[Records drawn from a dataset]
= = =

Lemma trimEnd_blank (s : string) :
  trimEnd s = "" <-> all_chars Ascii.is_space s = true.
Proof.
  induction s as [|c s IH]; [done|].
  rewrite trimEnd_cons. cbn [all_chars]. rewrite andb_true_iff, <- IH.
  destruct (trimEnd s), (Ascii.is_space c); intuition discriminate.
Qed.

Lemma keep_alnum_nonspace (c : ascii) :
  CostCodeService.keep_alnum c = true -> Ascii.is_space c = false.
Proof. destruct c as [[] [] [] [] [] [] [] []]; vm_compute; congruence. Qed.

Lemma keep_alnum_upper (c : ascii) :
  CostCodeService.keep_alnum c = true -> upper_char c = c.
Proof. destruct c as [[] [] [] [] [] [] [] []]; vm_compute; congruence. Qed.

Lemma all_chars_filter (p : ascii -> bool) (s : string) :
  all_chars p (filter_chars p s) = true.
Proof.
  induction s as [|c s IH]; [reflexivity|].
  cbn. destruct (p c) eqn:Hc; [cbn; by rewrite Hc|exact IH].
Qed.

Lemma filter_chars_id (p : ascii -> bool) (s : string) :
  all_chars p s = true -> filter_chars p s = s.
Proof.
  induction s as [|c s IH]; [reflexivity|].
  cbn. intros [Hc Hs]%andb_true_iff. rewrite Hc, IH; done.
Qed.

Lemma trim_alnum (s : string) :
  all_chars CostCodeService.keep_alnum s = true -> trim s = s.
Proof.
  intros Hs. unfold trim.
  assert (Hstart : trimStart s = s).
  { destruct s as [|c s]; [reflexivity|]. cbn in *.
    apply andb_true_iff in Hs as [Hc%keep_alnum_nonspace _]. by rewrite Hc. }
  rewrite Hstart. clear Hstart.
  induction s as [|c s IH]; [reflexivity|].
  cbn in Hs. apply andb_true_iff in Hs as [Hc Hs].
  rewrite trimEnd_cons_nonspace by by apply keep_alnum_nonspace.
  by rewrite IH.
Qed.

Lemma toUpperCase_alnum (s : string) :
  all_chars CostCodeService.keep_alnum s = true -> toUpperCase s = s.
Proof.
  induction s as [|c s IH]; [reflexivity|].
  cbn. intros [Hc Hs]%andb_true_iff. by rewrite keep_alnum_upper, IH.
Qed.

Lemma startsWith_all_chars (p : ascii -> bool) (s pre : string) :
  all_chars p s = true -> startsWith s pre = true -> all_chars p pre = true.
Proof.
  revert s. induction pre as [|a pre IH]; intros [|b s]; cbn; try done.
  intros [Hb Hs]%andb_true_iff [Hab Hpre]%andb_true_iff.
  apply bool_decide_eq_true in Hab as ->. rewrite Hb. cbn. by eapply IH.
Qed.

Lemma find_prefix_alnum (s : string) :
  all_chars CostCodeService.keep_alnum s = true ->
  CostCodeService.find_prefix s = None.
Proof.
  intros Hs.
  assert (Hno : forall pre, all_chars CostCodeService.keep_alnum pre = false ->
                            startsWith s pre = false).
  { intros pre Hpre. destruct (startsWith s pre) eqn:Hsw; [|reflexivity].
    by rewrite (startsWith_all_chars _ _ _ Hs Hsw) in Hpre. }
  unfold CostCodeService.find_prefix, CostCodeService.BRANCH_PREFIXES.
  cbn [List.find]. by rewrite !Hno by reflexivity.
Qed.

(** ** costCodeService.js: normalization *)

Lemma normalize_string_alnum (s : string) :
  all_chars CostCodeService.keep_alnum (CostCodeService.normalize_string s) = true.
Proof. apply all_chars_filter. Qed.

Lemma normalize_string_fixed (n : string) :
  all_chars CostCodeService.keep_alnum n = true ->
  CostCodeService.normalize_string n = n.
Proof.
  intros Hn. unfold CostCodeService.normalize_string.
  rewrite (trim_alnum n Hn), (toUpperCase_alnum n Hn), (find_prefix_alnum n Hn).
  by apply filter_chars_id.
Qed.

(** X1.  Normalizing a cost code gives a text of capital letters and
    digits only, and normalizing that text again gives it back. *)
Theorem normalize_idempotent (s : string) :
  exists n,
    CostCodeService.normalize (VStr s) = Ok n
    /\ all_chars CostCodeService.keep_alnum n = true
    /\ CostCodeService.normalize (VStr n) = Ok n.
Proof.
  assert (Hval : forall t, CostCodeService.normalize (VStr t)
                           = Ok (CostCodeService.normalize_string t)).
  { intros t. unfold CostCodeService.normalize. cbn.
    destruct (bool_decide (t = "")) eqn:Ht; cbn; [|reflexivity].
    apply bool_decide_eq_true in Ht. by subst t. }
  exists (CostCodeService.normalize_string s).
  split; [apply Hval|]. split; [apply normalize_string_alnum|].
  rewrite Hval. f_equal. apply normalize_string_fixed, normalize_string_alnum.
Qed.

Lemma trimEnd_cons_nonblank (c : ascii) (s : string) :
  all_chars Ascii.is_space s = false -> trimEnd (String c s) = String c (trimEnd s).
Proof.
  intros Hs. rewrite trimEnd_cons.
  destruct (trimEnd s) eqn:Ht; [|reflexivity].
  apply trimEnd_blank in Ht. congruence.
Qed.

Lemma substring_0 (s : string) : substring s 0 = s.
Proof. by destruct s. Qed.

= = =

What is required: Every line from the one that contains "Lemma trimEnd_cons_nonblank (c" down to and including the last line of the records above must be set down exactly, with nothing else.

Response area:
Lemma trimEnd_cons_nonblank (c : ascii) (s : string) :
  all_chars Ascii.is_space s = false -> trimEnd (String c s) = String c (trimEnd s).
Proof.
  intros Hs. rewrite trimEnd_cons.
  destruct (trimEnd s) eqn:Ht; [|reflexivity].
  apply trimEnd_blank in Ht. congruence.
Qed.

Lemma substring_0 (s : string) : substring s 0 = s.
Proof. by destruct s. Qed.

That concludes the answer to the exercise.